Marist pummels men’s lacrosse by double digits in first round of MAAC tournament

Quinnipiac+mens+lacrosse+ends+the+season+with+a+record+of+7-7.+

Alex Martinakova

Quinnipiac men’s lacrosse ends the season with a record of 7-7.

Cat Murphy, News Editor

POUGHKEEPSIE, N.Y. — The No. 6 Quinnipiac men’s lacrosse team’s season came to a disastrous end Saturday with a record-setting 29-19 loss to No. 3 Marist in the first round of the MAAC tournament.

The Bobcats’ double-digit loss was emblematic of the team’s 7-7 season: all over the place. 

“It was an up and down year,” head coach Mason Poli said. “We had weeks where we weren’t ready to go out of the gate, similar to today.”

Marist graduate attacks Jamison Embury and Jojo Pirreca put the Red Foxes up three within the first 58 seconds of play. When sophomore attack Jake Deacy netted a third less than two minutes later, it set the tone for a long, ugly night in the rain at Tenney Stadium.

A goal from Quinnipiac freshman long-stick midfielder Ryan Downing 23 seconds later seemed to give the Bobcats a glimmer of hope. 

As each team scored back-and-forth, Quinnipiac managed to tie the game twice — once at four, and then again at five.

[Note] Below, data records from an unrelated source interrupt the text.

(** [l[i] = a]: same index rule as [getitem]. *)
Definition setitem {A : Type} (l : list A) (i : Z) (a : A) : result (list A) :=
  let j := if (i <? 0)%Z then (len l + i)%Z else i in
  if ((0 <=? j)%Z && (j <? len l)%Z)%bool then Ok (update l (Z.to_nat j) a)
  else Raise IndexError.

(** [range(n)]: [0, 1, ..., n - 1], empty when [n <= 0]. *)
Definition range (n : Z) : list Z := map Z.of_nat (seq 0 (Z.to_nat n)).

(** [geometry_msgs.msg.Quaternion]. *)
Module Quaternion.
Record t : Set := mk { x : R; y : R; z : R; w : R }.
Definition norm2 (q : t) : R := x q * x q + y q * y q + z q * z q + w q * w q.
End Quaternion.

(** A table row [[physical, raw]]: [row[0]] is the physical value and
    [row[1]] the raw one. *)
Definition row : Set := (R * R)%type.
Definition physical (r : row) : R := fst r.
Definition raw (r : row) : R := snd r.

(** ** webots_ros2_core/math_utils.py *)

Module MathUtils.

Definition euler_to_quaternion (roll pitch yaw : R) : Quaternion.t :=
  Quaternion.mk
    (sin (roll/2) * cos (pitch/2) * cos (yaw/2) -
     cos (roll/2) * sin (pitch/2) * sin (yaw/2))
    (cos (roll/2) * sin (pitch/2) * cos (yaw/2) +
     sin (roll/2) * cos (pitch/2) * sin (yaw/2))
    (cos (roll/2) * cos (pitch/2) * sin (yaw/2) -
     sin (roll/2) * sin (pitch/2) * cos (yaw/2))
    (cos (roll/2) * cos (pitch/2) * cos (yaw/2) +
     sin (roll/2) * sin (pitch/2) * sin (yaw/2)).

Definition interpolate_function (value start_x start_y end_x end_y : R)
  : result R :=
  slope <- truediv (end_y - start_y) (end_x - start_x) ;;
  Ok (slope * (value - start_x) + start_y).

(** The [for] loop of [interpolate_table] over the indices still to visit:
    [Ok (Some y)] is the [return] inside the loop, [Ok None] falls through
    to the code after it.  Both rows are read before the test; Python's
    [and]/[or] may skip the second read, which cannot raise for an index of
    [range(len(table) - 1)]. *)
Fixpoint interpolate_table_loop (value : R) (table : list row) (idxs : list Z)
  : result (option R) :=
  match idxs with
  | [] => Ok None
  | i :: rest =>
      ti <- getitem table i ;;
      ti1 <- getitem table (i + 1)%Z ;;
      if ((Rltb value (raw ti) && Rgeb value (raw ti1)) ||
          (Rgtb value (raw ti) && Rleb value (raw ti1)))%bool
      then
        y <- interpolate_function value
               (raw ti) (physical ti) (raw ti1) (physical ti1) ;;
        Ok (Some y)
      else interpolate_table_loop value table rest
  end.

Definition interpolate_table (value : R) (table : list row) : result R :=
  found <- interpolate_table_loop value table (range (len table - 1)%Z) ;;
  match found with
  | Some y => Ok y
  | None =>
      (* Edge case, search outside of two points. *)
      t0 <- getitem table 0%Z ;;
      if Rgtb value (raw t0) then
        (* Interpolate as first *)
        t1 <- getitem table 1%Z ;;
        interpolate_function value
          (raw t0) (physical t0) (raw t1) (physical t1)
      else
        (* Interpolate as last *)
        a <- getitem table (len table - 2)%Z ;;
        b <- getitem table (len table - 1)%Z ;;
        interpolate_function value
          (raw a) (physical a) (raw b) (physical b)
  end.

End MathUtils.

(** ** webots_ros2_epuck2/driver.py *)

Module Driver.

Definition OUT_OF_RANGE : R := 0.0.
Definition NB_INFRARED_SENSORS : nat := 8.
Definition SENSOR_DIST_FROM_CENTER : R := 0.035.

Definition TOF_TABLE : list row :=
  [ (2.00, 2000.0);
    (1.70, 1780.5);
    (1.00, 1052.0);
    (0.50, 531.9);
    (0.20, 218.9);
    (0.10, 111.0);
    (0.05, 58.5);
    (0.00, 19.8) ].

Definition DISTANCE_TABLE : list row :=
  [ (0, 4095);
    (0.005, 2133.33);
    (0.01, 1465.73);
    (0.015, 601.46);
    (0.02, 383.84);
    (0.03, 234.93);
    (0.04, 158.03);
    (0.05, 120);
    (0.06, 104.09) ].

Definition euler_to_quaternion (roll pitch yaw : R) : Quaternion.t :=
  Quaternion.mk
    (sin (roll/2) * cos (pitch/2) * cos (yaw/2) -
     cos (roll/2) * sin (pitch/2) * sin (yaw/2))
    (cos (roll/2) * sin (pitch/2) * cos (yaw/2) +
     sin (roll/2) * cos (pitch/2) * sin (yaw/2))
    (cos (roll/2) * cos (pitch/2) * sin (yaw/2) -
     sin (roll/2) * sin (pitch/2) * cos (yaw/2))
    (cos (roll/2) * cos (pitch/2) * cos (yaw/2) +
     sin (roll/2) * sin (pitch/2) * sin (yaw/2)).

Definition interpolate_function (value startX startY endX endY : R)
  : result R :=
  slope <- truediv (endY - startY) (endX - startX) ;;
  Ok (slope * (value - startX) + startY).

Fixpoint interpolate_table_loop (value : R) (table : list row) (idxs : list Z)
  : result (option R) :=
  match idxs with
  | [] => Ok None
  | i :: rest =>
      ti <- getitem table i ;;
      ti1 <- getitem table (i + 1)%Z ;;
      if ((Rltb value (raw ti) && Rgeb value (raw ti1)) ||
          (Rgtb value (raw ti) && Rleb value (raw ti1)))%bool
      then
        y <- interpolate_function value
               (raw ti) (physical ti) (raw ti1) (physical ti1) ;;
        Ok (Some y)
      else interpolate_table_loop value table rest
  end.

Definition interpolate_table (value : R) (table : list row) : result R :=
  found <- interpolate_table_loop value table (range (len table - 1)%Z) ;;
  match found with
  | Some y => Ok y
  | None =>
      t0 <- getitem table 0%Z ;;
      if Rgtb value (raw t0) then
        t1 <- getitem table 1%Z ;;
        interpolate_function value
          (raw t0) (physical t0) (raw t1) (physical t1)
      else
        a <- getitem table (len table - 2)%Z ;;
        b <- getitem table (len table - 1)%Z ;;
        interpolate_function value
          (raw a) (physical a) (raw b) (physical b)
  end.

(** The fields of [EPuckDriver] that the odometry reads and writes.
    [period] is the value of the [period] parameter, in milliseconds. *)
Record EPuckDriver : Set := mkEPuckDriver {
  period : R;
  wheel_radius : R;
  wheel_distance : R;
  prev_left_wheel_ticks : R;
  prev_right_wheel_ticks : R;
  prev_position : R * R;
  prev_angle : R
}.

Definition reset_odometry (self : EPuckDriver) : EPuckDriver :=
  {| period := period self;
     wheel_radius := wheel_radius self;
     wheel_distance := wheel_distance self;
     prev_left_wheel_ticks := 0;
     prev_right_wheel_ticks := 0;
     prev_position := (0.0, 0.0);
     prev_angle := 0.0 |}.

Definition set_wheel_radius (self : EPuckDriver) (v : R) : EPuckDriver :=
  {| period := period self;
     wheel_radius := v;
     wheel_distance := wheel_distance self;
     prev_left_wheel_ticks := prev_left_wheel_ticks self;
     prev_right_wheel_ticks := prev_right_wheel_ticks self;
     prev_position := prev_position self;
     prev_angle := prev_angle self |}.

Definition set_wheel_distance (self : EPuckDriver) (v : R) : EPuckDriver :=
  {| period := period self;
     wheel_radius := wheel_radius self;
     wheel_distance := v;
     prev_left_wheel_ticks := prev_left_wheel_ticks self;
     prev_right_wheel_ticks := prev_right_wheel_ticks self;
     prev_position := prev_position self;
     prev_angle := prev_angle self |}.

But the game quickly fell apart from there. By the end of the first quarter, the Red Foxes — outshooting the Bobcats 11-6 — were up 7-6.

And it only got worse in the second quarter. The Red Foxes scored five unanswered goals in under eight minutes before Quinnipiac junior midfielder Trevor Douglas finally found the back of the net following a Marist slashing penalty.

Douglas, senior attack Jake Tellers, junior attack Dylan Donnery and junior midfielder Evan Perry netted another four in the final three-and-a-half minutes of the first half, but two Marist goals before halftime kept the Red Foxes up 14-11. 

Although Perry and Donnery combined to score another three goals in the third quarter, Marist’s unrelenting offense scored five. With 15 minutes to play, the Red Foxes had outscored the Bobcats 19-14.

Pirreca and Douglas traded goals early in the final quarter, bringing the score to 20-15. However, the Red Foxes quickly found themselves up by 13 after an eight-minute, eight-goal rampage in the middle of the fourth quarter brought the score to a nauseating 28-15.

Four Bobcats scored in the final two minutes of play to bring Quinnipiac within nine, but Pirreca’s sixth tally of the night finalized the 48-goal game at 29-19. 

The Red Foxes — who dropped a tight 14-12 game in Hamden less than five weeks prior — set not only a school record but a MAAC men’s lacrosse tournament record for most goals scored in a single game.

“It’s hard,” said Tellers, who announced he will be returning for his fifth season next year. “It’s a bad loss … but a lot of guys are excited to come back next year and get after it.”

Quinnipiac’s game, Poli said, was a “tale of two ends.” 

“Offensively, I thought we did a lot of good things,” the nine-year veteran coach said. “Just didn’t quite possess the ball enough and then make enough stops defensively to take control of the game.”

In total, four Bobcats — Donnery, Tellers, Douglas and senior attack John DeLucia — scored hat tricks, with Perry netting four.  Junior midfielder Steven Germain led the team in points with five assists and one goal.

Committing only two penalties next to Marist’s seven, Quinnipiac also played a relatively clean game. The Bobcats tended to play well in man-up situations, scoring on four of the Red Foxes’ penalties.

But the Bobcats ultimately lost on turnovers and face-off losses. The Red Foxes overwhelmed Quinnipiac at the face-off more than 60% of the time, and the Bobcats committed a series of ugly turnovers that often led directly to Marist goals.

The Bobcats’ playoff loss was still a welcome shift from the team’s 2-11 performance last season. And despite being a little — and sometimes a lot — all over the place, Poli summed up the 2023 season as a “bounce-back year.”

“To get to .500 this year — finish 7-7 — was a step forward for us,” Poli said. “So, we take all those things, we hold on to today and let this motivate us this summer.”